◆ Task directions:
Output exactly, with nothing added, the entries from the first line through the line with "destruct (d !!".

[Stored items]
(** Property X7.  A record a rule matches under All is matched by the same rule under
    Any, with the same readings of the clock. *)
Theorem a_match_under_all_is_a_match_under_any
    (d : gmap string pyval) (email : pyval) (t : nat)
    (Hall : (evaluate_rule (PDict (<["predicate" := PStr "All"]> d)) email t).1 = true) :
  evaluate_rule (PDict (<["predicate" := PStr "Any"]> d)) email t =
  evaluate_rule (PDict (<["predicate" := PStr "All"]> d)) email t.
Proof.
  revert Hall. unfold evaluate_rule. cbn [py_getitem].
  rewrite !lookup_insert_eq, !lookup_insert_ne by done.
  destruct (d !! "conditions") as [conditions|]; [|done]. simpl.
  destruct (py_truthy conditions) eqn:Htruthy; [|done]. simpl.
  destruct (py_iter conditions) as [l|] eqn:Hiter; [|done].
  rewrite collect_results_spec. simpl. intros Hall.
  rewrite Hall. f_equal. apply forallb_existsb_id; [|done].
  apply condition_results_nonempty. by eapply py_iter_truthy.
Qed.

Lemma condition_results_app cs1 cs2 email t :
  condition_results (cs1 ++ cs2) email t =
  ((condition_results cs1 email t).1 ++
   (condition_results cs2 email (condition_results cs1 email t).2).1,
   (condition_results cs2 email (condition_results cs1 email t).2).2)%list.
Proof.
  revert t. induction cs1 as [|c cs1 IH]; intros t; simpl.
  - by destruct (condition_results cs2 email t).
  - destruct (evaluate_condition c email t) as [r t1]. rewrite IH.
    destruct (condition_results cs1 email t1) as [rs t2]. simpl.
    by destruct (condition_results cs2 email t2).
Qed.

Lemma evaluate_rule_list (d : gmap string pyval) p conditions email t :
  d !! "predicate" = Some (PStr p) →
  d !! "conditions" = Some (PList conditions) →
  conditions ≠ [] →
  evaluate_rule (PDict d) email t =
  (if bool_decide (p = "All")
   then forallb id (condition_results conditions email t).1
   else if bool_decide (p = "Any")
   then existsb id (condition_results conditions email t).1
   else false,
   (condition_results conditions email t).2).
Proof.
  intros Hp Hc Hne. destruct conditions as [|c rest]; [done|].
  by rewrite (evaluate_rule_nonempty d (PStr p) c rest email t Hp Hc).
Qed.

(** Property X8.  Appending a condition to a rule: under All, with at least one condition
    already, the longer rule matches no record the shorter one did not;
    under Any the longer rule matches every record the shorter one did. *)
Theorem one_more_condition_narrows_all_and_widens_any
    (d : gmap string pyval) (conditions : list pyval) (condition email : pyval)
    (t : nat)
    (Hconditions : d !! "conditions" = Some (PList conditions)) :
  let longer := PDict (<["conditions" := PList (conditions ++ [condition])]> d) in
  (d !! "predicate" = Some (PStr "All") → conditions ≠ [] →
   (evaluate_rule longer email t).1 = true →
   (evaluate_rule (PDict d) email t).1 = true) ∧
  (d !! "predicate" = Some (PStr "Any") →
   (evaluate_rule (PDict d) email t).1 = true →
   (evaluate_rule longer email t).1 = true).
Proof.
  intros longer. subst longer.
  assert (∀ p, d !! "predicate" = Some (PStr p) →
    evaluate_rule (PDict (<["conditions" := PList (conditions ++ [condition])]> d))
      email t =
    (if bool_decide (p = "All")
     then forallb id (condition_results (conditions ++ [condition]) email t).1
     else if bool_decide (p = "Any")
     then existsb id (condition_results (conditions ++ [condition]) email t).1
     else false,
     (condition_results (conditions ++ [condition]) email t).2)) as Hlonger.
  { intros p Hp. apply evaluate_rule_list.
    - by rewrite lookup_insert_ne.
    - by rewrite lookup_insert_eq.
    - by destruct conditions. }
  split.
  - intros Hp Hne. rewrite (Hlonger "All" Hp).
    rewrite (evaluate_rule_list d "All" conditions email t Hp Hconditions Hne).
    simpl. rewrite condition_results_app. simpl.
    rewrite forallb_app. by intros [? _]%andb_true_iff.
  - intros Hp. rewrite (Hlonger "Any" Hp).
    destruct (decide (conditions = [])) as [-> | Hne].
    { unfold evaluate_rule. cbn [py_getitem]. by rewrite Hp, Hconditions. }
    rewrite (evaluate_rule_list d "Any" conditions email t Hp Hconditions Hne).
    simpl. rewrite condition_results_app. simpl.
    rewrite existsb_app. by intros ->.
Qed.

(** *** Text conditions *)

Lemma substringb_refl s : substringb s s = true.
Proof.
  assert (String.prefix s s = true) as H.
  { induction s as [|c s IH]; simpl; [done|].
    destruct (ascii_dec c c); [done | congruence]. }
  destruct s; simpl; [done|]. simpl in H. by rewrite H.
Qed.

Lemma substringb_empty s : substringb "" s = true.
Proof. by destruct s. Qed.

(** Property X10.  On the same operands, Equals implies Contains, and Does not Contain
    implies Does not equal. *)
Theorem equals_implies_contains (x y : pyval) :
  (_check_string_condition x (PStr "Equals") y = true →
   _check_string_condition x (PStr "Contains") y = true) ∧
  (_check_string_condition x (PStr "Does not Contain") y = true →
   _check_string_condition x (PStr "Does not equal") y = true).
Proof.
  unfold _check_string_condition. simpl.
  split.
  - intros Heq%bool_decide_eq_true. rewrite Heq. apply substringb_refl.
  - intros Hnot%negb_true_iff. apply negb_true_iff, bool_decide_eq_false.
    intros Heq. rewrite Heq, substringb_refl in Hnot. done.
Qed.


(** *** Records in batches *)

Lemma filter_matching_app emails1 emails2 rule t :
  filter_matching (emails1 ++ emails2) rule t =
  ((filter_matching emails1 rule t).1 ++
   (filter_matching emails2 rule (filter_matching emails1 rule t).2).1,
   (filter_matching emails2 rule (filter_matching emails1 rule t).2).2)%list.
Proof.
  revert t. induction emails1 as [|email rest IH]; intros t; simpl.
  - by destruct (filter_matching emails2 rule t).
  - destruct (evaluate_rule rule email t) as [matched t1]. rewrite IH.
    destruct (filter_matching rest rule t1) as [ms t2]. simpl.
    destruct (filter_matching emails2 rule t2) as [ms' t3]. simpl.
    by destruct matched.
Qed.

Lemma get_matching_emails_filter emails rule t :
  get_matching_emails emails rule t = filter_matching emails rule t.
Proof.
  unfold get_matching_emails. rewrite matching_from_spec. simpl.
  by destruct (filter_matching emails rule t).
Qed.

(** Property X12.  The records a rule matches in two batches one after the other are those
    it matches in the first batch followed by those it matches in the
    second, the clock being read on. *)
Theorem get_matching_emails_of_two_batches
    (batch1 batch2 : list pyval) (rule : pyval) (t : nat) :
  let first := get_matching_emails batch1 rule t in
  let second := get_matching_emails batch2 rule first.2 in
  get_matching_emails (batch1 ++ batch2) rule t =
  ((first.1 ++ second.1)%list, second.2).
Proof.
  intros first second. subst first second.
  rewrite !get_matching_emails_filter. apply filter_matching_app.
Qed.

Lemma rule_entries_app_frozen i todo emails1 emails2 t t1 t2 :
  (∀ k, clock k = clock 0) →
  (rule_entries i todo (emails1 ++ emails2) t).1 =
  zip_with
    (λ entry1 entry2,
       (entry1.1,
        mk_rule_result (res_rule entry1.2)
          (res_matching_emails entry1.2 ++ res_matching_emails entry2.2)
          (res_count entry1.2 + res_count entry2.2)))
    (rule_entries i todo emails1 t1).1 (rule_entries i todo emails2 t2).1.
Proof.
  intros Hc. revert i t t1 t2.
  induction todo as [|rule rest IH]; intros i t t1 t2; simpl; [done|].
  pose proof (filter_matching_frozen (emails1 ++ emails2) rule t Hc) as H12.
  pose proof (filter_matching_frozen emails1 rule t1 Hc) as H1.
  pose proof (filter_matching_frozen emails2 rule t2 Hc) as H2.
  destruct (filter_matching (emails1 ++ emails2) rule t) as [ms t'].
  destruct (filter_matching emails1 rule t1) as [ms1 t1'].
  destruct (filter_matching emails2 rule t2) as [ms2 t2'].
  simpl in H12, H1, H2. subst ms ms1 ms2.
  specialize (IH (S i) t' t1' t2').
  destruct (rule_entries (S i) rest (emails1 ++ emails2) t') as [entries t''].
  destruct (rule_entries (S i) rest emails1 t1') as [entries1 t1''].
  destruct (rule_entries (S i) rest emails2 t2') as [entries2 t2''].
  simpl in *. rewrite IH. by rewrite List.filter_app, length_app.
Qed.

(** Property X13.  With the clock held still, processing two batches together gives, rule
    by rule, the entry of the first batch joined with the entry of the
    second: the same key and rule, the matching records of the first
    followed by those of the second, and the sum of the counts. *)
Theorem process_emails_of_two_batches
    (self : RuleEngine) (batch1 batch2 : list pyval) (t t1 t2 : nat)
    (Hclock : ∀ k, clock k = clock 0) :
  (process_emails self (batch1 ++ batch2) t).1 =
  zip_with
    (λ entry1 entry2,
       (entry1.1,
        mk_rule_result (res_rule entry1.2)
          (res_matching_emails entry1.2 ++ res_matching_emails entry2.2)
          (res_count entry1.2 + res_count entry2.2)))
    (process_emails self batch1 t1).1 (process_emails self batch2 t2).1.
Proof.
  rewrite !process_emails_entries. by apply rule_entries_app_frozen.
Qed.

End EvaluationProperties.

(** * The engine on the examples *)

#[local] Abbreviation sample_evaluate_condition :=
  (evaluate_condition isoformat_parse sample_str_other sample_clock).
#[local] Abbreviation sample_evaluate_rule :=
  (evaluate_rule isoformat_parse sample_str_other sample_clock).
#[local] Abbreviation sample_process_emails :=
  (process_emails isoformat_parse sample_str_other sample_clock).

◆ Your solution:
(** Property X7.  A record a rule matches under All is matched by the same rule under
    Any, with the same readings of the clock. *)
Theorem a_match_under_all_is_a_match_under_any
    (d : gmap string pyval) (email : pyval) (t : nat)
    (Hall : (evaluate_rule (PDict (<["predicate" := PStr "All"]> d)) email t).1 = true) :
  evaluate_rule (PDict (<["predicate" := PStr "Any"]> d)) email t =
  evaluate_rule (PDict (<["predicate" := PStr "All"]> d)) email t.
Proof.
  revert Hall. unfold evaluate_rule. cbn [py_getitem].
  rewrite !lookup_insert_eq, !lookup_insert_ne by done.
  destruct (d !! "conditions") as [conditions|]; [|done]. simpl.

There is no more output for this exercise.